Scientific classification
- Kingdom: Animalia
- Phylum: Chordata
- Class: Mammalia
- Order: Rodentia
- Family: Heteromyidae
- Genus: Perognathus
- Species: P. fasciatus
- Binomial name: Perognathus fasciatus Wied-Neuwied, 1839

= Olive-backed pocket mouse =

- Genus: Perognathus
- Species: fasciatus
- Authority: Wied-Neuwied, 1839
- Conservation status: LC

Species of rodent

The olive-backed pocket mouse (Perognathus fasciatus) is a species of rodent in the family Heteromyidae. It is found in the central Great Plains of Canada and the United States, where it is widespread and relatively common; the IUCN considers it to be of "least concern".

==Description==
An adult olive-backed pocket mouse ranges in length from about 125 to 143 mm including a tail of 56 to 68 mm, with individuals from the northern end of the range being larger than those from the south. It weighs 11 to 14 g. The fur on the head, back, and sides ranges from dark olive-brown in the eastern part of its range to pale buff in the west. The underparts are white, or occasionally buff, with a narrow cream-colored lateral line separating the two colors. There is a buff-colored spot behind the ear.

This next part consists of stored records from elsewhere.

(** * ble-scale-sync firmware: BLE bridge and command orchestrator

    A shallow embedding of [firmware/ble_bridge.py] and [firmware/main.py]
    together with the properties of the bridge that the specification
    states about them.

    Conventions of the embedding:
    - a Python [str] is a [string]; [bytes] is a [list byte];
      Python integers are [Z] (or [N] where they cannot be negative);
    - a Python dict used as a map is a [gmap]; a dict used as a record is
      a [Record] whose optional keys are [option] fields;
    - a call that may raise returns an [outcome]; loops that are not
      structurally recursive carry fuel, and running out of fuel is a
      separate outcome that is proved unreachable. *)

From Stdlib Require Import ZArith NArith String Ascii List Strings.Byte Lia Bool.
From stdpp Require Import gmap strings list.
Import ListNotations.

Open Scope string_scope.

(* ===================================================================== *)
(** * Python built-ins used by the firmware                              *)
(* ===================================================================== *)

Module Py.

(** [s.startswith(p)] *)
Definition startswith (p s : string) : bool := String.prefix p s.

(** Normalisation of a slice bound against a length, as Python does it:
    a negative bound counts from the end, and the result is clamped to
    [0 .. len]. *)
Definition slice_bound (len i : Z) : Z :=
  if (i <? 0)%Z then Z.max (i + len) 0 else Z.min i len.

(** [s[start:stop]] on a [str] *)
Definition str_slice (s : string) (start stop : Z) : string :=
  let len := Z.of_nat (String.length s) in
  let a := slice_bound len start in
  let b := slice_bound len stop in
  String.substring (Z.to_nat a) (Z.to_nat (b - a)) s.

(** [s[start:]] on a [str] *)
Definition str_from (s : string) (start : Z) : string :=
  str_slice s start (Z.of_nat (String.length s)).

(** [s.endswith(suf)] *)
Definition endswith (suf s : string) : bool :=
  (String.length suf <=? String.length s)%nat &&
  String.eqb (str_from s (Z.of_nat (String.length s - String.length suf))) suf.

(** [c.lower()] on one character of the ASCII range *)
Definition lower_char (c : ascii) : ascii :=
  let n := N_of_ascii c in
  if ((65 <=? n) && (n <=? 90))%N then ascii_of_N (n + 32) else c.

(** [s.lower()] *)
Fixpoint lower (s : string) : string :=
  match s with
  | EmptyString => EmptyString
  | String c r => String (lower_char c) (lower r)
  end.

(** [s.replace(old, new)] for a one-character [old] *)
Fixpoint replace1 (old : ascii) (new : string) (s : string) : string :=
  match s with
  | EmptyString => EmptyString
  | String c r =>
      if Ascii.eqb c old then new +:+ replace1 old new r
      else String c (replace1 old new r)
  end.

(** [needle in s] *)
Fixpoint contains (needle s : string) : bool :=
  String.prefix needle s ||
  match s with
  | EmptyString => false
  | String _ r => contains needle r
  end.

(** One hexadecimal digit of [d mod 16], as [%x] ([upper = false]) or
    [%X] ([upper = true]) prints it. *)
Definition hexdigit (upper : bool) (d : N) : ascii :=
  let d := (d mod 16)%N in
  if (d <? 10)%N then ascii_of_N (48 + d)
  else ascii_of_N ((if upper then 55 else 87) + d).

(** ["%02x" % b] / ["%02X" % b] for a byte value *)
Definition hex2 (upper : bool) (b : N) : string :=
  String (hexdigit upper (b / 16)) (String (hexdigit upper b) EmptyString).

(** The hexadecimal digits of [n], most significant first, without
    padding; [fuel] bounds the number of digits. *)
Fixpoint hex_digits (fuel : nat) (n : N) (acc : string) : string :=
  match fuel with
  | O => acc
  | S f =>
      let acc' := String (hexdigit false n) acc in
      if (n / 16 =? 0)%N then acc' else hex_digits f (n / 16) acc'
  end.

(** [c * k] for a one-character string [c] *)
Fixpoint repeat_char (c : ascii) (k : nat) : string :=
  match k with O => EmptyString | S k' => String c (repeat_char c k') end.

(** ["%04x" % n] for a non-negative [n]: at least four digits,
    zero-padded on the left. *)
Definition fmt_04x (n : N) : string :=
  let ds := hex_digits (S (N.to_nat (N.log2 n))) n EmptyString in
  repeat_char "0" (4 - String.length ds) +:+ ds.

(** [b.hex()] on [bytes] *)
Fixpoint bytes_hex (bs : list byte) : string :=
  match bs with
  | [] => EmptyString
  | b :: r => hex2 false (Byte.to_N b) +:+ bytes_hex r
  end.

(** [sep.join(parts)] *)
Fixpoint join (sep : string) (parts : list string) : string :=
  match parts with
  | [] => EmptyString
  | [p] => p
  | p :: r => p +:+ sep +:+ join sep r
  end.

(** [b[start:stop]] on [bytes], for non-negative bounds *)
Definition bytes_slice (b : list byte) (start stop : nat) : list byte :=
  drop start (take stop b).

(** Truth value of a [str]: empty is false. *)
Definition truthy (s : string) : bool := negb (String.eqb s EmptyString).

(** Truth value of [d.get(key)] for a [str]-valued key: a missing key
    gives [None], which is false, and so is an empty string. *)
Definition truthy_opt (o : option string) : bool :=
  match o with Some s => truthy s | None => false end.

==Distribution and habitat==
The olive-backed pocket mouse inhabits the Great Plains of Canada and the United States. Its range extends from Alberta, Saskatchewan, and Manitoba southwards through Montana and Wyoming to Utah, Colorado, and South Dakota. Its natural habitat is grassland in arid and semi-arid upland areas, usually with sparse vegetation and sometimes with scattered trees such as the aspen or cottonwood (Populus sp.) and plants such as the fringed sagebrush (Artemisia frigida). It has also been observed on a sandy floodplain close to the Little Missouri and among rocky outcrops on grassy hillsides in the same vicinity. On similar hillsides in Nebraska, the vegetation included yucca and ponderosa pine. Its burrows are found in both sandy and clayey soils.

==Behavior==
The olive-backed pocket mouse is nocturnal and lives underground in an extensive burrow system with tunnels that may reach a depth of 2 m and spread for 3 m on either side of the entrance. The major part of the diet is seeds of weed species, which are collected in the cheek pouches, the excess being stored in chambers in the burrow. It also consumes some green parts of plants. Breeding takes place during the summer months, and one or more litters of usually four to six young are produced. The gestation period is about thirty days. In some regions, it is reported not to hibernate, but in Alberta, it may spend up to eight months in hibernation. The extensive caches of seeds in the burrow can help sustain the pocket mouse during the autumn, winter, and early spring when it does not emerge above ground. Mice kept in captivity were found to hide seeds below the surface of the soil, appearing to find the caches again at a later date by smell, probing the soil with their snout. They were also seen cleaning their cheek pouches by emptying them of food and rubbing them in the sand.

==Status==
The olive-backed pocket mouse is widely distributed across the central Great Plains region of Canada and the United States. It is present in many protected areas, it is locally common, it faces no major threats, and its population seems to be steady. For these reasons, the IUCN has listed the species as being of "least concern".